All entries for Friday 14 October 2005

October 14, 2005

Nuclear power

Chris recently raised a debate on energy sources and the future of gas supplies. One of the main points that seem to have spun off from this is rather predictably the nuclear debate. In this post in response to some comments, I will attempt to outline why I feel that nuclear fission is the most viable stop–gap until fusion power can be fully developed to commercial levels hopefully sometime in the middle of this century.

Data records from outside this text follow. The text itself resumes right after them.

(* ===== verification/ProviderJournal.v ===== *)
(** * Submitting provider operations (ucloud_sandboxes/cli.py)

    The controller's use of the journal: which stops carry a safety proof, replaying
    and submitting prepared operations, recovering from the provider's inventory, and
    planning the creates of a cycle.  A provider's answers are the argument [answer]:
    what it returned to a submission, or the error it raised. *)
From S2P Require Import Prelude PyFloat Json PyString Resources Bytes ScaleModels.
From S2P Require Import AutoscalerState Provider Reconcile.
From stdpp Require Import gmap strings pretty.
From Stdlib Require Import Ascii.
Local Open Scope py_scope.
Local Open Scope Z_scope.

(** ** Drain acknowledgements *)

Definition is_json_bool (v : json) (b : bool) : bool :=
  match v with JBool c => Bool.eqb b c | _ => false end.
(** [str(v or "").strip()]; the controller writes no float, list or object there, and
    one of them reads as no text. *)
Definition text_of (v : json) : string :=
  match v with
  | JStr s => strip s
  | JInt z => if z =? 0 then EmptyString else pretty z
  | JBool true => "True"
  | _ => EmptyString
  end.
Definition drain_response_acknowledges (response : dict string json) (token : string) (draining : bool) : bool :=
  match jget response "drain" with
  | JObj drain =>
      bool_decide (text_of (jget drain "token") = strip token)
      && is_json_bool (jget drain "draining") draining
      && is_json_bool (jget drain "admission_open") (negb draining)
  | _ => false
  end.
Lemma observed_job n : n ∈ observed → ∃ i, i ∈ jobs ∧ node_job_id n = instance_id i.
Proof.
  unfold observed, observed_nodes, apply_route_reservations_to_nodes, merge_jobs_and_heartbeats.
  intros (n1 & -> & (n0 & -> & (j & -> & Hj)%list_elem_of_fmap)%list_elem_of_fmap)%list_elem_of_fmap.
  exists j. split; [done|]. by case_bool_decide.
Qed.
(** An observed node carries its heartbeat with the missing routes added, and counts at
    least its reserved routes unless it can release them all. *)
Lemma observed_inv n : n ∈ observed →
  let held := routes_of (sandbox_route_reservations routes) (node_job_id n) in
  heartbeat n = (λ h, reserve_routes h held) <$> dget heartbeats (node_job_id n) ∧
  (owns_releasable_inventory n held = false → Z.of_nat (length held) ≤ sn_active_sandboxes n).
Proof.
  unfold observed, observed_nodes, apply_route_reservations_to_nodes, merge_jobs_and_heartbeats.
  intros (n1 & -> & (n0 & -> & (j & -> & _)%list_elem_of_fmap)%list_elem_of_fmap)%list_elem_of_fmap.
  set (n1 := if bool_decide _ then _ else _). set (m := merge_job _ _ _ _ j) in *.
  assert (node_job_id n1 = instance_id j ∧ heartbeat n1 = heartbeat m) as [Ej Eh] by (unfold n1; by case_bool_decide).
  assert (node_job_id (apply_route_reservations_to_node (sandbox_route_reservations routes) n1) = node_job_id n1) as -> by done.
  cbn zeta. split.
  - cbn [apply_route_reservations_to_node with_active heartbeat]. rewrite Eh, Ej. unfold m, merge_job. cbn [heartbeat].
    unfold apply_route_reservations_to_heartbeats.
    by rewrite (dget_fmap_key (λ k h, reserve_routes h (routes_of (sandbox_route_reservations routes) k))).
  - unfold apply_route_reservations_to_node. set (held := routes_of _ _).
    assert (owns_releasable_inventory (with_active n1 (if owns_releasable_inventory n1 held then sn_active_sandboxes n1
      else Z.max (sn_active_sandboxes n1) (Z.of_nat (length held)))) held = owns_releasable_inventory n1 held) as -> by done.
    intros E. cbn [with_active sn_active_sandboxes]. rewrite E. lia.
Qed.

Hypothesis Hwf : ∀ k h, dget heartbeats k = Some h → 0 ≤ active_sandboxes h.

(** A drain-ready worker holds no route that is not detached. *)
Lemma drained_holds_nothing n token r : n ∈ observed → node_drain_ready n token = true →
  r ∈ routes → strip (sr_job_id r) = node_job_id n → node_job_id n ≠ EmptyString → sr_worker_state r = "detached".
Proof.
  intros Hn Hr Hin Hj Hne. destruct (observed_inv n Hn) as [Hh _]. unfold node_drain_ready in Hr. rewrite Hh in Hr.
  destruct (dget heartbeats (node_job_id n)) as [h|] eqn:Eh; simpl in Hr; [|done].
  set (held := routes_of (sandbox_route_reservations routes) (node_job_id n)) in *.
  destruct (_ || _) in Hr; [done|]. destruct (_ || _) in Hr; [done|].
  destruct (negb (bool_decide (inventory h = [])) || negb (active_workloads (reserve_routes h held) =? 0)) eqn:Ei; [done|].
  apply orb_false_iff in Ei as [Hi%negb_false_iff%bool_decide_eq_true Ha%negb_false_iff%Z.eqb_eq].
  assert (missing_routes h held = []) as Hm.
  { apply nil_length_inv. pose proof (Hwf _ _ Eh). unfold active_workloads in Ha.
    assert (active_sandboxes (reserve_routes h held) = active_sandboxes h + Z.of_nat (length (missing_routes h held))) as Ea by done.
    rewrite Ea in Ha. destruct (_ || _) in Ha; simpl in Ha; lia. }
  destruct (decide (sr_worker_state r = "detached")) as [|Hw]; [done|exfalso].
  assert (r ∈ missing_routes h held) as Hx; [|rewrite Hm in Hx; by apply elem_of_nil in Hx].
  apply list_elem_of_filter. split; [split|].
  - unfold undetached. by rewrite bool_decide_eq_false_2.
  - unfold heartbeat_inventory_contains_route, inventory_by_id. by rewrite Hi.
  - apply routes_of_reservations. split_and!; [done| |done]. unfold holds_worker.
    rewrite bool_decide_eq_false_2 by done. simpl. rewrite Hj. unfold nonempty. by rewrite bool_decide_eq_false_2.
Qed.

(** An unreachable worker ready to be stopped has no reserved route at all. *)
Lemma unreachable_holds_nothing n p' now' : n ∈ observed → unreachable_node_stop_ready n p' now' = true →
  routes_of (sandbox_route_reservations routes) (node_job_id n) = [].
Proof.
  intros Hn Hr. destruct (observed_inv n Hn) as [_ Ha]. unfold unreachable_node_stop_ready in Hr.
  destruct (_ || negb (sn_active_sandboxes n =? 0)) eqn:Eb in Hr; [done|].
  apply orb_false_iff in Eb as [Eb Hz%negb_false_iff%Z.eqb_eq].
  apply nil_length_inv. cut (Z.of_nat (length (routes_of (sandbox_route_reservations routes) (node_job_id n))) ≤ sn_active_sandboxes n); [lia|].
  apply Ha. unfold owns_releasable_inventory.
  destruct (heartbeat_fresh n); [|done]. by rewrite !orb_true_r in Eb.
Qed.
End observed.
Lemma abort_ok d0 j log b x :
  log_core d0 j log (λ _ _, True) → j_batch j = Some b → batch_journal_ok d0 (abort b x j).
Proof.
  intros [H1 H2 H3 H4 H5 H6 H7 H8 H9] Hb. destruct (H4 b Hb) as [Hn Hd].
  exists log, []. split; [split|split]; simpl; try done.
  - intros b' [<- | [Hne H]]%lookup_insert_is_Some; [done|by apply H5].
  - intros t b' f Ht. destruct (H8 t b' f Ht) as [[Hd' Hl] | [[e He] | (y & Hy & <- & _)]].
    + left. rewrite lookup_insert_ne; [done|congruence].
    + right. left. rewrite lookup_insert_ne; [by eexists|congruence].
    + right. left. exists x. rewrite Hb in Hy. injection Hy as <-. by rewrite lookup_insert_eq.
Qed.

(** A waiting call returns. *)
Lemma return_ok d0 j log pend t b f r :
  log_core d0 j log (ran (serial (j_calls j) pend (j_durable j)).2) → pending_ok j log pend →
  j_phase j !! t = Some (Waiting b f) → (r = Ok tt → (t, None) ∈ (serial (j_calls j) log d0).2) →
  batch_journal_ok d0 (set_phase t (Returned r) j).
Proof.
  intros [H1 H2 H3 H4 H5 H6 H7 H8 H9] Hp Et Hr. exists log, pend. split; [split|by destruct Hp]; simpl; try done.
  - intros u. destruct (decide (u = t)) as [-> | Hu]; [rewrite lookup_insert_eq, H6; naive_solver|].
    by rewrite lookup_insert_ne by done.
  - intros u b' f'. destruct (decide (u = t)) as [-> | Hu]; [by rewrite lookup_insert_eq|].
    rewrite lookup_insert_ne by done. apply H8.
  - intros u. destruct (decide (u = t)) as [-> | Hu]; [rewrite lookup_insert_eq; intros [= ->]; auto|].
    rewrite lookup_insert_ne by done. apply H9.
Qed.
Lemma abort_turn_ok d0 j log e t b x n f :
  log_core d0 j log (λ _ _, True) → j_batch j = Some b → j_phase j !! t = Some (Waiting n f) →
  batch_journal_ok d0 (abort_turn e t b x j).
Proof.
  intros Hc Hb Ht. pose proof (abort_ok d0 j log b x Hc Hb) as Ha. unfold abort_turn. destruct (e_close e); [|done].
  destruct Ha as (l & p & Hl & Hp). by eapply return_ok.
Qed.
(* ===== verification/WakePorts.v ===== *)
(** * What the gateway hands to wake placement (gateway/placement.py, worker_receipts.py,
    lifecycle_commit.py, control_plane.py)

    [routes_for_node] reads the occupants of one worker; [decode_wake_publication]
    reads the route a worker's publication answer describes.  The spec of a sandbox
    (sandbox.py) and its storage descriptor are parameters: a type of specs with what
    the codecs read of it, and the descriptor's parser and digest. *)
From S2P Require Import Prelude PyFloat Json PyString Resources Bytes.
From S2P Require Import PlacementAccounting Routes RouteStore RouteRecovery RouteMigrations RouteSafety WakeAdmission Reservations.
From stdpp Require Import gmap strings.
From Stdlib Require Import QArith.
Local Close Scope Q_scope.
Local Open Scope py_scope.
Local Open Scope Z_scope.

(** ** The occupants of a worker *)

(** The columns a node identity matches: [node_id = ? OR job_id = ? OR node_url IN (?, ?)] *)
Definition matches_identity (h : NodeHeartbeat) (node job url : string) : bool :=
  let cleaned := rstrip_slash (strip (node_url_text h)) in
  bool_decide (node = strip (node_id h)) || bool_decide (job = strip (job_id h))
  || bool_decide (url ∈ [cleaned; if nonempty cleaned then cleaned +:+ "/" else EmptyString]).

(** A route decoded before from an identical row is reused, so the memo does not show. *)
Definition sandbox_routes_matching_node_identity (d : db) (h : NodeHeartbeat) : res (list SandboxRoute) :=
  read_rows (select_sandboxes (λ r, matches_identity h (sr_node_id r) (sr_job_id r) (sr_node_url r)) d).
Definition incoming_migrations (d : db) (h : NodeHeartbeat) : list SandboxMigration :=
  sorted_by migration_leb
    (filter (λ m, active m = true ∧
       matches_identity h (mg_destination_node_id m) (mg_destination_job_id m) (mg_destination_node_url m) = true)
       (map_to_list (sandbox_migrations d)).*2).

(** The charge of one incoming migration *)
Definition incoming_reservation (py_str : json → string) (d : db) (h : NodeHeartbeat) (routes : list SandboxRoute)
    (m : SandboxMigration) : res (list PlacementRecord) :=
  let charge resources image := Reserved (mkReserved (mg_migration_id m) (mg_destination_node_id m)
    (mg_destination_job_id m) (mg_destination_node_url m) resources image) in
  if negb (route_targets_node (charge rq_zero EmptyString) h) then Ok []
  else
    let! source := match find_route (mg_sandbox_id m) (Route <$> routes) with
                   | Some r => Ok (Some r)
                   | None => get_sandbox_unlocked d (mg_sandbox_id m)
                   end in
    match source with
    | None => Ok []
    | Some r => Ok [charge (if bool_decide (mg_phase m ∈ ["routed"; "activated"]) then wake_demand r else sr_resources r)
                      (route_image py_str r)]
    end.
Definition routes_for_node (py_str : json → string) (d : db) (h : NodeHeartbeat) : res (list PlacementRecord) :=
  let! routes := sandbox_routes_matching_node_identity d h in
  let! reservations := res_map (incoming_reservation py_str d h routes) (incoming_migrations d h) in
  Ok ((Route <$> routes) ++ mjoin reservations).

(** Its routes are rows of the store. *)
Lemma read_rows_id rows out : read_rows rows = Ok out → out = rows.
Proof.
  unfold read_rows. enough (∀ acc,
    res_foldl (λ acc row, let! r := route_init row in Ok (acc ++ [r])) acc rows = Ok out → out = acc ++ rows) as H.
  { apply (H []). }
  induction rows as [|r rows IH]; intros acc H; simpl in H; [injection H as <-; by rewrite app_nil_r|].
  apply res_bind_Ok in H as (a & Ha & H). apply res_bind_Ok in Ha as (r' & [-> _]%route_init_Ok & [= <-]).
  apply IH in H as ->. by rewrite <-app_assoc.
Qed.
Lemma incoming_reserved py_str d h routes m l r : incoming_reservation py_str d h routes m = Ok l → Route r ∉ l.
Proof.
  unfold incoming_reservation. destruct (negb _); [intros [= <-]; by apply not_elem_of_nil|].
  intros ([s|] & _ & [= <-])%res_bind_Ok; [|by apply not_elem_of_nil]. rewrite list_elem_of_singleton. done.
Qed.
Lemma routes_for_node_rows py_str d h l r :
  routes_for_node py_str d h = Ok l → Route r ∈ l → ∃ k, sandboxes d !! k = Some r.
Proof.
  unfold routes_for_node. intros (routes & Hr%read_rows_id & H)%res_bind_Ok. apply res_bind_Ok in H as (rs & Hrs & [= <-]).
  intros [Hin|Hin]%elem_of_app.
  - apply list_elem_of_fmap in Hin as (r' & [= <-] & Hin). rewrite Hr in Hin. unfold select_sandboxes in Hin.
    rewrite sorted_by_perm, list_elem_of_filter in Hin. destruct Hin as [_ ([k r'] & -> & Hin)%list_elem_of_fmap].
    exists k. by apply elem_of_map_to_list.
  - apply list_elem_of_join in Hin as (l & Hl & Hin). apply res_map_Ok in Hrs.
    apply list_elem_of_lookup in Hin as [i Hi]. destruct (Forall2_lookup_r _ _ _ _ _ Hrs Hi) as (m & _ & Hm).
    by apply (incoming_reserved _ _ _ _ _ _ r) in Hm.
Qed.

(** ** Worker records *)

(** models.py [SandboxInventoryEntry.__post_init__] *)
Definition entry_init (i : SandboxInventoryEntry) : res SandboxInventoryEntry :=
  let values := [inv_storage_schema i; inv_snapshot_manifest_digest i; inv_snapshot_repository i; inv_snapshot_tag i] in
  let described := negb (bool_decide (length (inv_storage_snapshot i) = 0%nat)) in
  raise_if (negb (nonempty (inv_sandbox_id i))) (ValueError "sandbox inventory id is required")
  (raise_if (inv_generation i <? 1) (ValueError "sandbox inventory generation must be positive")
  (raise_if (negb (operation_id_ok (inv_operation_id i))) (ValueError "sandbox inventory operation_id is invalid")
  (raise_if (negb (is_hex64 (inv_spec_hash i))) (ValueError "sandbox inventory spec_hash is invalid")
  (raise_if (negb (nonempty (inv_state i))) (ValueError "sandbox inventory state is required")
  (raise_if (negb (is_valid (inv_resources i))) (ValueError "sandbox inventory resources are invalid")
  (raise_if (negb (Bool.eqb (existsb nonempty values) (forallb nonempty values)))
    (ValueError "sandbox inventory snapshot identity is incomplete")
  (raise_if (described && negb (forallb nonempty values))
    (ValueError "sandbox inventory snapshot descriptor has no identity")
  (raise_if (forallb nonempty values && negb described)
    (ValueError "sandbox inventory snapshot descriptor is required")
  (Ok i))))))))).

(** [except (TypeError, ValueError): return False] *)
Definition or_false (r : res bool) : res bool :=
  match r with Raise (TypeError _) | Raise (ValueError _) => Ok false | r => r end.

Section receipts.
Context {spec : Type} (from_dict : dict string json → res spec) (validate : spec → res unit) (spec_id : spec → string).
Context (requested_resources : spec → ResourceQuantity) (fingerprint : spec → string) (specs_match : spec → spec → bool).
Context (parse : dict string json → res descriptor) (sha256 : descriptor → string).
Context (py_str : json → string) (py_int : json → option Z).

Definition record_generation (record : dict string json) : option Z :=
  match py_int (jget record "generation") with
  | Some g => if 0 <? g then Some g else None
  | None => None
  end.

Definition inventory_from_record (record : dict string json) : res SandboxInventoryEntry :=
  match jget record "spec" with
  | JObj raw =>
      let! parsed := from_dict raw in
      let! _ := validate parsed in
      match record_generation record with
      | None => Raise (ValueError "sandbox record generation must be positive")
      | Some generation =>
          raise_if (negb (json_eqb (jget record "spec_hash") (JStr (fingerprint parsed))))
            (ValueError "sandbox record spec_hash does not match its spec")
          match jget record "state" with
          | JStr state =>
              raise_if (negb (nonempty (strip state))) (ValueError "sandbox record state is required")
              match jget record "operation_id" with
              | JStr operation_id =>
                  entry_init (mkInv (spec_id parsed) generation operation_id (fingerprint parsed) (strip state)
                    (requested_resources parsed) EmptyString EmptyString EmptyString EmptyString [] None None None)
              | _ => Raise (TypeError "expected string or bytes-like object")
              end
          | _ => Raise (ValueError "sandbox record state is required")
          end
      end
  | _ => Raise (ValueError "sandbox record is missing its spec")
  end.

(** [route_with_snapshot_payload] for an observation *)
Definition route_with_snapshot_payload (route : SandboxRoute) (payload : dict string json)
    (observation : SandboxInventoryEntry) : res SandboxRoute :=
  let text k := text_or_empty py_str (jget payload k) in
  let! snapshot := match jget payload "storage_snapshot" with
                   | JObj raw => parse raw
                   | _ => Raise (ValueError "storage-native migration has an invalid schema")
                   end in
  raise_if (negb (bool_decide (sha256 snapshot = text "snapshot_sha256")))
    (ValueError "worker snapshot digest does not match its descriptor")
  (let! item := entry_init (mkInv (inv_sandbox_id observation) (inv_generation observation)
     (inv_operation_id observation) (inv_spec_hash observation) (inv_state observation) (inv_resources observation)
     (text "storage_schema") (text "snapshot_manifest_digest") (text "snapshot_repository") (text "snapshot_tag")
     (ds_dict snapshot) (inv_storage_dependency observation) (inv_memory_observation observation)
     (inv_managed_process observation)) in
   route_with_inventory_snapshot parse route item).

(** The boot and activity a record confirms; the route's own without either key *)
Definition record_epoch (route : SandboxRoute) (record : dict string json) : res (string * Z) :=
  if bool_decide (is_Some (dget record "node_epoch")) || bool_decide (is_Some (dget record "activity_epoch")) then
    match jget record "node_epoch" with
    | JStr epoch =>
        raise_if (negb (nonempty (strip epoch))) (ValueError "sandbox confirmation requires a node epoch")
        (raise_if (nonempty (sr_node_epoch route) && negb (bool_decide (epoch = sr_node_epoch route)))
          (ValueError "sandbox confirmation belongs to another node boot")
         match jget record "activity_epoch" with
         | JInt activity =>
             raise_if (activity <? 0) (ValueError "sandbox confirmation requires a non-negative activity epoch")
               (Ok (epoch, activity))
         | _ => Raise (ValueError "sandbox confirmation requires a non-negative activity epoch")
         end)
    | _ => Raise (ValueError "sandbox confirmation requires a node epoch")
    end
  else Ok (sr_node_epoch route, sr_activity_epoch route).

Definition route_with_sandbox_record (route : SandboxRoute) (record : dict string json) : res SandboxRoute :=
  let! observation := inventory_from_record record in
  raise_if (negb (bool_decide (inv_sandbox_id observation = sr_sandbox_id route)))
    (ValueError "sandbox record id does not match its route")
  match item_route_state observation with
  | None => Raise (ValueError "sandbox record state is not routable")
  | Some route_state =>
      let! '(node_epoch, activity_epoch) := record_epoch route record in
      let! source := (if nonempty (text_or_empty py_str (jget record "storage_schema"))
                      then let! validated := route_with_snapshot_payload route record observation in Ok (Some validated)
                      else Ok (if bool_decide (route_state = "parked") then Some route else None)) in
      let kept {A} (f : SandboxRoute → A) (none : A) := match source with Some r => f r | None => none end in
      route_init (mkRoute (sr_sandbox_id route) (sr_node_id route) (sr_job_id route) (sr_node_url route)
        (inv_resources observation) (jget record "spec") route_state (inv_generation observation)
        (inv_operation_id observation) (inv_spec_hash observation) (sr_delete_operation_id route) node_epoch
        activity_epoch (sr_worker_state route) (kept sr_storage_schema EmptyString)
        (kept sr_snapshot_manifest_digest EmptyString) (kept sr_snapshot_repository EmptyString)
        (kept sr_snapshot_tag EmptyString) (kept sr_storage_snapshot []) (sr_created_at route) (sr_updated_at route))
  end.

Definition sandbox_record_matches_spec (record : dict string json) (requested : spec) : res bool :=
  match jget record "spec" with
  | JObj raw => or_false (let! existing := from_dict raw in Ok (specs_match existing requested))
  | _ => Ok false
  end.
Definition sandbox_record_matches_route (record : dict string json) (route : SandboxRoute) (requested : spec) : res bool :=
  let! same := sandbox_record_matches_spec record requested in
  if negb same then Ok false
  else or_false
    (let! confirmed := route_with_sandbox_record route record in
     Ok ((sr_generation confirmed =? sr_generation route)
         && bool_decide (sr_create_operation_id confirmed = sr_create_operation_id route)
         && bool_decide (sr_spec_hash confirmed = sr_spec_hash route)
         && bool_decide (sr_spec_hash route = fingerprint requested))).

(** [_decode_wake_publication]; the cache of parked jobs is left out. *)
Definition decode_wake_publication (route : SandboxRoute) (payload : dict string json) : res (option SandboxRoute) :=
  match jget payload "sandbox" with
  | JObj record =>
      if negb (json_eqb (jget record "state") (JStr "parked")) then Ok None
      else
        let! requested := match sr_spec route with
                          | JObj raw => from_dict raw
                          | _ => Raise (AttributeError "spec has no get")
                          end in
        let! same := sandbox_record_matches_route record route requested in
        if negb same then Ok None
        else let! observed := route_with_sandbox_record route record in Ok (Some observed)
  | _ => Ok None
  end.

(** A decoded publication is of the incarnation and owner it was decoded for, and
    carries the delete that one had. *)
Lemma decode_same route payload r :
  decode_wake_publication route payload = Ok (Some r) →
  same_owner r route = true ∧ sr_delete_operation_id r = sr_delete_operation_id route.
Proof.
  unfold decode_wake_publication. destruct (jget payload "sandbox") as [| | | | | |record]; try done.
  destruct (negb _); [done|]. intros (requested & _ & H)%res_bind_Ok. apply res_bind_Ok in H as (same & Hs & H).
  destruct same; simpl in H; [|done]. apply res_bind_Ok in H as (r' & Hr & [= ->]).
  unfold sandbox_record_matches_route in Hs. apply res_bind_Ok in Hs as ([|] & _ & Hs); simpl in Hs; [|done].
  rewrite Hr in Hs. simpl in Hs. injection Hs as Hs. rewrite !andb_true_iff, !bool_decide_eq_true, Z.eqb_eq in Hs.
  destruct Hs as [[[E1 E2] E3] _]. unfold route_with_sandbox_record in Hr.
  apply res_bind_Ok in Hr as (o & _ & Hr). apply raise_if_Ok in Hr as [_ Hr]. destruct (item_route_state o) as [st|]; [|done].
  apply res_bind_Ok in Hr as ([ne ae] & _ & Hr). apply res_bind_Ok in Hr as (src & _ & [-> _]%route_init_Ok).
  simpl in *. unfold same_owner, same_incarnation. simpl. by rewrite E1, E2, E3, Z.eqb_refl, !bool_decide_eq_true_2.
Qed.
End receipts.

(** The codecs of a gateway *)
Record codec := mkCodec {
  cd_spec : Type;
  cd_from_dict : dict string json → res cd_spec;
  cd_validate : cd_spec → res unit;
  cd_spec_id : cd_spec → string;
  cd_requested_resources : cd_spec → ResourceQuantity;
  cd_fingerprint : cd_spec → string;
  cd_specs_match : cd_spec → cd_spec → bool;
  cd_parse : dict string json → res descriptor;
  cd_sha256 : descriptor → string;
  cd_py_str : json → string;
  cd_py_int : json → option Z
}.
Definition decode_publication (c : codec) : SandboxRoute → dict string json → res (option SandboxRoute) :=
  decode_wake_publication (cd_from_dict c) (cd_validate c) (cd_spec_id c) (cd_requested_resources c) (cd_fingerprint c)
    (cd_specs_match c) (cd_parse c) (cd_sha256 c) (cd_py_str c) (cd_py_int c).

The first point I wish to make is to alleviate a public misconception about nuclear fission – the association of nuclear power generation with nuclear weapons and explosions. Now I know that many people who will be reading this will already be well informed on this so if you don't want a basic talk through the differences then skip the next couple of paragraphs. Now, in order to understand why nuclear reactors cannot explode it is necessary to understand some basic things about nuclear reactions. Fission (the splitting of atoms to create smaller atoms and release energy) releases energy because unstable nuclei (uranium 235 in power generation) split to form two stable nuclei, releasing energy because of the difference in something called the binding energy per nucleon between the unstable and stable nuclei. The reaction is initiated by the absorption by the uranium nucleus of a neutron. The fission process for uranium 235 releases on average 2.4 neutrons per fission reaction (called the reproduction rate), so you can see that in theory the reaction rate would increase with each fission reaction starting another 2.4 fission reactions. This is what happens in a nuclear explosion – a neutron source is put into contact with a mass of fuel greater than the critical mass (minimum needed to sustain a reaction) and the reproduction rate explodes at very high rates. The usual fuel for this is Plutonium 239.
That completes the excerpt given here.